- To do: Repeat exactly the lines below that lie between the line with "(* ===== verification/Exec.v ===== *)" and the line with "From stdpp Require Import functions.", counting both of those lines as part of the answer.

[Records drawn from a dataset]
※ ※ ※

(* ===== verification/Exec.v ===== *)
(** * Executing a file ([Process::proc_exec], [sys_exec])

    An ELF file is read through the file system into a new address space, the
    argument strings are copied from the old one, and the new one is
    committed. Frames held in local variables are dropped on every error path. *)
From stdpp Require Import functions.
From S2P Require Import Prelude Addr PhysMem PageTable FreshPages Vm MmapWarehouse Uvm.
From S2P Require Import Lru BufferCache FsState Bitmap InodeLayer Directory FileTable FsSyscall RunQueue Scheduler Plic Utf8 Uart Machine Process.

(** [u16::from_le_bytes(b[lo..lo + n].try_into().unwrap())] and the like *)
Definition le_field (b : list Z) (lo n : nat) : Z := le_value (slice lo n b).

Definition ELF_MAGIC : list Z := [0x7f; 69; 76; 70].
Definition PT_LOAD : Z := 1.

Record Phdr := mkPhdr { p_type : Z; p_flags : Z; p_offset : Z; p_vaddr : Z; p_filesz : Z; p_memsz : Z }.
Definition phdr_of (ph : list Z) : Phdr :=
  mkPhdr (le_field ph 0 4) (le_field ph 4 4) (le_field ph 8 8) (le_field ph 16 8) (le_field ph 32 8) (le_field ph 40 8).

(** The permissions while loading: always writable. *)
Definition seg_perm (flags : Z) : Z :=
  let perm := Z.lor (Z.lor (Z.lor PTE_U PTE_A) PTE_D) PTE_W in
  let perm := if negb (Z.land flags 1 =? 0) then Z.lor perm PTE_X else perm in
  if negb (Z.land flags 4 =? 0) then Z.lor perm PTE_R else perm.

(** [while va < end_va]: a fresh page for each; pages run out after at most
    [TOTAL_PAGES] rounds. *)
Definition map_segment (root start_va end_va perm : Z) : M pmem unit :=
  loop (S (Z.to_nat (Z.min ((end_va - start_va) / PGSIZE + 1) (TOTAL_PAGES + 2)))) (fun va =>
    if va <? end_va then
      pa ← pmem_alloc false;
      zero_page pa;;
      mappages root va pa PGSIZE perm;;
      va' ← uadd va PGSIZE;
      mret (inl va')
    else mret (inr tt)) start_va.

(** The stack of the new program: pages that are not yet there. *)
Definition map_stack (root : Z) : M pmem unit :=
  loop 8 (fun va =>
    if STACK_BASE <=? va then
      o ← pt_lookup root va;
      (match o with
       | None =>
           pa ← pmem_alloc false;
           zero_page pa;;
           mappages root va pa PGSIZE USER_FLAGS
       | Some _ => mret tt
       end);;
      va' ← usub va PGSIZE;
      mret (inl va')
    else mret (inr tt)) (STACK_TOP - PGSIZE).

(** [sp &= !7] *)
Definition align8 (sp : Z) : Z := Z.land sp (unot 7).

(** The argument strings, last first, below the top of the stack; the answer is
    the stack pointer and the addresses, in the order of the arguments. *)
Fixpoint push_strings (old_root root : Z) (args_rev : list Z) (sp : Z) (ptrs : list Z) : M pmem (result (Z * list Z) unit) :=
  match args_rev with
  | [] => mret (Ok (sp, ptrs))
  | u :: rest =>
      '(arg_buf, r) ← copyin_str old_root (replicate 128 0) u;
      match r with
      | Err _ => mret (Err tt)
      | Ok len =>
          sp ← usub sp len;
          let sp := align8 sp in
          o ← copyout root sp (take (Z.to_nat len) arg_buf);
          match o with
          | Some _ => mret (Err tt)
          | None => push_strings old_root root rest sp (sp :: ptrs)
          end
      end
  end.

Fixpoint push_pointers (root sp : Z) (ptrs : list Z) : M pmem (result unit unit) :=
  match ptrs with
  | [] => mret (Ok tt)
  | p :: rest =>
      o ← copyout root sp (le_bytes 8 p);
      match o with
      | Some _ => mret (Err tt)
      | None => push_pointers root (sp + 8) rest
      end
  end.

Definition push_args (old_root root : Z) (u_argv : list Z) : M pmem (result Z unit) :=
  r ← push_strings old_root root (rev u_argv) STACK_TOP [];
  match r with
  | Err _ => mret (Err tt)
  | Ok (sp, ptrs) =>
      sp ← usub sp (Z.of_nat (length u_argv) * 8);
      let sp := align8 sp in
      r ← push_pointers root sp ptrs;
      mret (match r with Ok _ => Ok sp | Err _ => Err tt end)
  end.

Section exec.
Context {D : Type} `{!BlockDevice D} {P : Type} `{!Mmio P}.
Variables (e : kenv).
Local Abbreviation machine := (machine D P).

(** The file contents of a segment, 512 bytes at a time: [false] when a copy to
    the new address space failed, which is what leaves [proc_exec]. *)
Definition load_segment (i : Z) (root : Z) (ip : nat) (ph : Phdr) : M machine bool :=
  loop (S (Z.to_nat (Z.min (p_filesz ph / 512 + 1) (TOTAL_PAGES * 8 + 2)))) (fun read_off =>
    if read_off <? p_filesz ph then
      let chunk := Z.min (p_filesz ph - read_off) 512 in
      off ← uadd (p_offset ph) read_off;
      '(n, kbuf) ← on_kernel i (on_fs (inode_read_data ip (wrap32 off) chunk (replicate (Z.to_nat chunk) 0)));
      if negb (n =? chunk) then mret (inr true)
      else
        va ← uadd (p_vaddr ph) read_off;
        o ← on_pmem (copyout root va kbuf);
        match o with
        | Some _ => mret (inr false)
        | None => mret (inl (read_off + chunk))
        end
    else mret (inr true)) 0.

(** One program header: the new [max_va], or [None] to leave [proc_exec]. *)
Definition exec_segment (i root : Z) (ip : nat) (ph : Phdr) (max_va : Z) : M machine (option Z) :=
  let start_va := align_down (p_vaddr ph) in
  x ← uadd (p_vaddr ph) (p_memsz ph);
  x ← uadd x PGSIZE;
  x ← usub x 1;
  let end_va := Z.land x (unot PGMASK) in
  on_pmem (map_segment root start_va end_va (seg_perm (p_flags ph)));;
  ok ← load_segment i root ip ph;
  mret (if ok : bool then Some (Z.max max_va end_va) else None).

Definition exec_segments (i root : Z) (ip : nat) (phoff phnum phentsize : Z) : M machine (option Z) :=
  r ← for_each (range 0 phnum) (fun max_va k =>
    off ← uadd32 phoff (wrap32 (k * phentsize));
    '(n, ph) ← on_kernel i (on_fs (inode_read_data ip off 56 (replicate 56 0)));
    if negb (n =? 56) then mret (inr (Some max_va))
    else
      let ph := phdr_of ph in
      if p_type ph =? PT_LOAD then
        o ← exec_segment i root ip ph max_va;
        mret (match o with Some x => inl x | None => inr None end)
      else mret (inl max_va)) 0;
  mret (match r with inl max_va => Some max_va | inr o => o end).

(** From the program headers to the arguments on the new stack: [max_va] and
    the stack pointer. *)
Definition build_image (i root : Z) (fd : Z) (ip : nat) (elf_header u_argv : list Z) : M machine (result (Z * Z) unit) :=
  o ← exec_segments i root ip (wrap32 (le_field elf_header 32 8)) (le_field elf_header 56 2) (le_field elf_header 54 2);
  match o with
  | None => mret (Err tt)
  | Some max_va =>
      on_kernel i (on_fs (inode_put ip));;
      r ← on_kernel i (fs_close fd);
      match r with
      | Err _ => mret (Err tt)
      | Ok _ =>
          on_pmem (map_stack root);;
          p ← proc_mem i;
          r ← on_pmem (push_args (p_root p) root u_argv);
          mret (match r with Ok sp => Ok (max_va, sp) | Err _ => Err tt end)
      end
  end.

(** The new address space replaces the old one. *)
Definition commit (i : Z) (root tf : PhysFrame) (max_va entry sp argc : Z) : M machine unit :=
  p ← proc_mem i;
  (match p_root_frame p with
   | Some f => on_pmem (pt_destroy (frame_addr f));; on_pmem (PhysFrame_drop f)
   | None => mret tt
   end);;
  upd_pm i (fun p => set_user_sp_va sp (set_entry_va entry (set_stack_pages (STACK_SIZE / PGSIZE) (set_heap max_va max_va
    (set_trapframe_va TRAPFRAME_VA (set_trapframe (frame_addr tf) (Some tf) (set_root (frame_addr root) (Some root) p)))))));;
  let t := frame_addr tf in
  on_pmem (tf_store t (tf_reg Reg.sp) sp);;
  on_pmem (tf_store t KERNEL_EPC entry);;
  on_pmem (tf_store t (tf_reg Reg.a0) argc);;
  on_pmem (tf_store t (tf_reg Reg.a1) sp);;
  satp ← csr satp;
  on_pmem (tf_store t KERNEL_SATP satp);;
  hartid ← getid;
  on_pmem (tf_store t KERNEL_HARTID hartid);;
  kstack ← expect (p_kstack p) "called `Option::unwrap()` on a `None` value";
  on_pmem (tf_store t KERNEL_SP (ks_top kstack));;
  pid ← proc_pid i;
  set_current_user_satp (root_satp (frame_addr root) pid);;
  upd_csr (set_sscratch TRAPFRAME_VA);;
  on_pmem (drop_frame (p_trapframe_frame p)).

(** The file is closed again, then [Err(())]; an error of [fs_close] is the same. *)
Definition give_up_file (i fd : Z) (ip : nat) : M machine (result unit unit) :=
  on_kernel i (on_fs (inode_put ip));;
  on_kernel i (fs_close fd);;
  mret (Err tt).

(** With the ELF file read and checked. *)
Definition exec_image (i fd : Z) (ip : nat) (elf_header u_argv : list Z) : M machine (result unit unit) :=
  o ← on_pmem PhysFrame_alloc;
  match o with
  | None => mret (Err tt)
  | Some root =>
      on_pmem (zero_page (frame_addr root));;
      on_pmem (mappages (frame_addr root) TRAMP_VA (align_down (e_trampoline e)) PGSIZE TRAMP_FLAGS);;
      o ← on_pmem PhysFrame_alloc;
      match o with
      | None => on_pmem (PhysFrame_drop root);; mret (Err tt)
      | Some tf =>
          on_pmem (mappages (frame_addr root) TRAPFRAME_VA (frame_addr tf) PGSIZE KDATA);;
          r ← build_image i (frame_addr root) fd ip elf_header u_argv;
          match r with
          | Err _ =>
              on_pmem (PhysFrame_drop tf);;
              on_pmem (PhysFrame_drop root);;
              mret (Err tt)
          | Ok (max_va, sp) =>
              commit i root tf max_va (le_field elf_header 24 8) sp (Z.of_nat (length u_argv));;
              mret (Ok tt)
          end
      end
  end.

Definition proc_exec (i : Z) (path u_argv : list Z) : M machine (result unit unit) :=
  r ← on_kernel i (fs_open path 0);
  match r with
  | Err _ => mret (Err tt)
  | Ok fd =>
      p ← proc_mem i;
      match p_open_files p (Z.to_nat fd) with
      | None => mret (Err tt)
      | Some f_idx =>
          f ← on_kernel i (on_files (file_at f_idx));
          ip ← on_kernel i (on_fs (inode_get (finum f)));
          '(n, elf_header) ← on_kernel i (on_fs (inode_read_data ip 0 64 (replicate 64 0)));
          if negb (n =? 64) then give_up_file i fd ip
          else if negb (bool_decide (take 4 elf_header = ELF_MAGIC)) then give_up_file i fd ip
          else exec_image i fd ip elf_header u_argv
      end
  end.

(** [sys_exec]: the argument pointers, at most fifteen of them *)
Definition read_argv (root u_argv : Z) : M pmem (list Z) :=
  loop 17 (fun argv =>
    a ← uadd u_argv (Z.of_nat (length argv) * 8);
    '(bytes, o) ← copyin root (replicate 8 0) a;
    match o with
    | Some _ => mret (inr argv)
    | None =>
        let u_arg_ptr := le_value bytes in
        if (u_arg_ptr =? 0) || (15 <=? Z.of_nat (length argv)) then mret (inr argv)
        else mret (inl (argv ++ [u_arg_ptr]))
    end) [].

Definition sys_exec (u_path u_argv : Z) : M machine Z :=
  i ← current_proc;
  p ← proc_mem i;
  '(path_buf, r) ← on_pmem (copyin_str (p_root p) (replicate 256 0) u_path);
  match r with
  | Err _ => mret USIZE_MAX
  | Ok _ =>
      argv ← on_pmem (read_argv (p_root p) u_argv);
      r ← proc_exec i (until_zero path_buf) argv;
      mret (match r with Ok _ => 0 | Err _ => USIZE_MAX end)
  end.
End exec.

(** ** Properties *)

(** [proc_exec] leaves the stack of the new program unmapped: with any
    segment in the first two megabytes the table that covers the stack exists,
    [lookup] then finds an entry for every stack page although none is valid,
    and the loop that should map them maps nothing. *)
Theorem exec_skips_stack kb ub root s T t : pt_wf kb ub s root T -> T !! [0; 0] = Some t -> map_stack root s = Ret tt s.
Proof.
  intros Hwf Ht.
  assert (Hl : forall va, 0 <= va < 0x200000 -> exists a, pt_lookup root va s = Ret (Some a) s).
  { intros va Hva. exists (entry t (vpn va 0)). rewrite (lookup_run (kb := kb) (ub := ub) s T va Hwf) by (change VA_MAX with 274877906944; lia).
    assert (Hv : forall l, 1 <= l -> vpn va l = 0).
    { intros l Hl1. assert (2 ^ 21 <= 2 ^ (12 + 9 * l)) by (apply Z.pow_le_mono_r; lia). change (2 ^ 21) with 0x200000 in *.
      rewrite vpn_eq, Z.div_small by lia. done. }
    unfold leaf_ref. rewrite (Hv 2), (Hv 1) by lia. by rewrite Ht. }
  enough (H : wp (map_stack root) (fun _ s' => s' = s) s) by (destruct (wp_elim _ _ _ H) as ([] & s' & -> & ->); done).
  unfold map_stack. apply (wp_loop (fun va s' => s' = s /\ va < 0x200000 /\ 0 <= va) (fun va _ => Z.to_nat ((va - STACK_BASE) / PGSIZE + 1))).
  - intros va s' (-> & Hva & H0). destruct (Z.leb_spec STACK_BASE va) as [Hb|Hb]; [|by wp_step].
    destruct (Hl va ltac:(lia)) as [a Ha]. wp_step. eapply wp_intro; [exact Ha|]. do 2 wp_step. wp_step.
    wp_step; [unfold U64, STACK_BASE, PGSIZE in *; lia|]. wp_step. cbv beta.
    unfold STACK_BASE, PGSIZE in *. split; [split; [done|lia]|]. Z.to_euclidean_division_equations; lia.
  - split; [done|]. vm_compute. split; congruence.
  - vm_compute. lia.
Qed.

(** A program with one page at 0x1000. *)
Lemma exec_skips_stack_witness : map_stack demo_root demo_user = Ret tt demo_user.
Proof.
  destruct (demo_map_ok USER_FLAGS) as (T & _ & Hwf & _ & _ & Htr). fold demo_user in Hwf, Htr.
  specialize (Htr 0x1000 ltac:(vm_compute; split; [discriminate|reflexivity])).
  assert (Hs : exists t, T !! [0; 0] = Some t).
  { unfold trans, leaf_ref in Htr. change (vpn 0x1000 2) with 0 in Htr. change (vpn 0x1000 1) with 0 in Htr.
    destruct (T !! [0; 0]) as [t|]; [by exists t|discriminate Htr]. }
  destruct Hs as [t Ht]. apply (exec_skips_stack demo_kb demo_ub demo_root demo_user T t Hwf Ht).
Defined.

※ ※ ※

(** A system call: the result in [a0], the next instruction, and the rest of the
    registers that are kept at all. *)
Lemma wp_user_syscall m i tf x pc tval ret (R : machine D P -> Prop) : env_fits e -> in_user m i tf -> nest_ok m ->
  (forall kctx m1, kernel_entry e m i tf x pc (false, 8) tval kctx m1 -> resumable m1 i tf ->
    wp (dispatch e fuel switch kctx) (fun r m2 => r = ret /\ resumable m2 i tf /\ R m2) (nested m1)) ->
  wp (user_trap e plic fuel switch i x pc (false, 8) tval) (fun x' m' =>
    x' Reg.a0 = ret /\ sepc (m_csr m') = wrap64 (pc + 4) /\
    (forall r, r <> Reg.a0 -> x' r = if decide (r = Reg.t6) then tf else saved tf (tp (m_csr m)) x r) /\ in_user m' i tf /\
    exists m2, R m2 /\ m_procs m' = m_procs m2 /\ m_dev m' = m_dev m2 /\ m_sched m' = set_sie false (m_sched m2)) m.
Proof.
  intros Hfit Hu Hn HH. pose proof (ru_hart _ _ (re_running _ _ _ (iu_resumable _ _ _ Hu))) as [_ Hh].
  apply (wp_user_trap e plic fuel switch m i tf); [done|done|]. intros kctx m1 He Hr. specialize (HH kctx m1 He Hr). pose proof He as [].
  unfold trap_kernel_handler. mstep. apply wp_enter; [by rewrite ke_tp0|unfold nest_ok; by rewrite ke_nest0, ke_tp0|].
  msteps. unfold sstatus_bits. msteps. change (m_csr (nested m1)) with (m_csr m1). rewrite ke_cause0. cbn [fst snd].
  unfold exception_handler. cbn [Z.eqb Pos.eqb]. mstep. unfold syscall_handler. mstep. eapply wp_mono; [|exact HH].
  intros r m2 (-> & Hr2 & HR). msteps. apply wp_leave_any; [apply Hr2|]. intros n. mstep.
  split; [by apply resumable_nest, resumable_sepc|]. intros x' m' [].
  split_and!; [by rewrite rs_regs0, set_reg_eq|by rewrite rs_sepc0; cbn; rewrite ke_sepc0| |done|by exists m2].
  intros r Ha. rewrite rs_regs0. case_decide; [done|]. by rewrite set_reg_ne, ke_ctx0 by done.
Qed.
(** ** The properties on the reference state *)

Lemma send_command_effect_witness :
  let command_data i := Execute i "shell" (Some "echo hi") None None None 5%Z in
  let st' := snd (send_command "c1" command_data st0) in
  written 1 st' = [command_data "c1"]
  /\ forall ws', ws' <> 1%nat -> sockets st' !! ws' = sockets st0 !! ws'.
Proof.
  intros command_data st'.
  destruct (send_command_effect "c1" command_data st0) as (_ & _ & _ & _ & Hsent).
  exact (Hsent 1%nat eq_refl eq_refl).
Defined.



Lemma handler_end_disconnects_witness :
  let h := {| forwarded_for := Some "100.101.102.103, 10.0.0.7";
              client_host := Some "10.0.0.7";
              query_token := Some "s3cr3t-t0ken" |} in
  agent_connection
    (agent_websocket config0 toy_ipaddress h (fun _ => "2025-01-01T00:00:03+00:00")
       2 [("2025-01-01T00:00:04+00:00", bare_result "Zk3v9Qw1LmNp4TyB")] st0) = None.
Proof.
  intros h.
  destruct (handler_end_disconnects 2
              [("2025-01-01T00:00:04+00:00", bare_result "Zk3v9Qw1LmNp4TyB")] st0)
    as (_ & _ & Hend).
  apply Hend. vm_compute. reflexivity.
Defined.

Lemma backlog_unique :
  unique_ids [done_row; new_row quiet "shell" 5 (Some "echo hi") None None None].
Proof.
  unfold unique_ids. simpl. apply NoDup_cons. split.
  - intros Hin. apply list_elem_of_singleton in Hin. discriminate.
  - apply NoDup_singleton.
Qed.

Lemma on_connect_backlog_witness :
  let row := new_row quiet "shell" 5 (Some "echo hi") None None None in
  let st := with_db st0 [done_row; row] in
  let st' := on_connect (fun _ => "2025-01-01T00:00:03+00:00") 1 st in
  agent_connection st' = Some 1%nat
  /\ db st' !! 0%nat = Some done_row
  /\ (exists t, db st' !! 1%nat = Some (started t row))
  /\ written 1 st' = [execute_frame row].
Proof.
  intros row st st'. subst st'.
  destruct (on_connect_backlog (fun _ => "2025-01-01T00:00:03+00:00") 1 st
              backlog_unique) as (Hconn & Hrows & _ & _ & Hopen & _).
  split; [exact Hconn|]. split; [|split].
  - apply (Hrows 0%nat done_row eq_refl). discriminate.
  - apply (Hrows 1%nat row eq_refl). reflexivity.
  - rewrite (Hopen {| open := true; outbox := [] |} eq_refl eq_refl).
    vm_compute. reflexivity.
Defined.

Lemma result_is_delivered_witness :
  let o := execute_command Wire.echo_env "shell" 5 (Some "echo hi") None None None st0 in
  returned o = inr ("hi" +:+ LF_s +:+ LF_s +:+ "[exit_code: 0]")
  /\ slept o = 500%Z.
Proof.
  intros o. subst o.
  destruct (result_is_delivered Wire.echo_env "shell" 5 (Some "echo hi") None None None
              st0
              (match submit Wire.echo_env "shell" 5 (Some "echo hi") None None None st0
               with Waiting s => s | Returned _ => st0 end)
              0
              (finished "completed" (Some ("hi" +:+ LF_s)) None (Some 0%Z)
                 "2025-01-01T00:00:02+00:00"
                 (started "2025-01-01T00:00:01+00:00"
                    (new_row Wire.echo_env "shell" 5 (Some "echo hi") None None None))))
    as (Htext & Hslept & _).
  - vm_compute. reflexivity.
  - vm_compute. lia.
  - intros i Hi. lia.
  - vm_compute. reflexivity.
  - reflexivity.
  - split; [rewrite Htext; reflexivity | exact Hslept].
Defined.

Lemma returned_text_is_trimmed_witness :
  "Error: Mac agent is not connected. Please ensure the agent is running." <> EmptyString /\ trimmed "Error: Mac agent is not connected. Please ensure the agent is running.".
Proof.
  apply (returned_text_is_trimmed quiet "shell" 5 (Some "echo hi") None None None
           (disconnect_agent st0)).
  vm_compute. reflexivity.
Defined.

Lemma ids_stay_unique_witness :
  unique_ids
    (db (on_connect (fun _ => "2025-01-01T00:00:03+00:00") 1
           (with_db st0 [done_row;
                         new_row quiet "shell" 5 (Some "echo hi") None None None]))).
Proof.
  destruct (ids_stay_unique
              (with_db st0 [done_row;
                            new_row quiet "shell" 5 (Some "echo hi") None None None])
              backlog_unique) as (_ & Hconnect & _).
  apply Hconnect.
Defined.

※ ※ ※

- Task solution:
(* ===== verification/Exec.v ===== *)
(** * Executing a file ([Process::proc_exec], [sys_exec])

    An ELF file is read through the file system into a new address space, the
    argument strings are copied from the old one, and the new one is
    committed. Frames held in local variables are dropped on every error path. *)
From stdpp Require Import functions.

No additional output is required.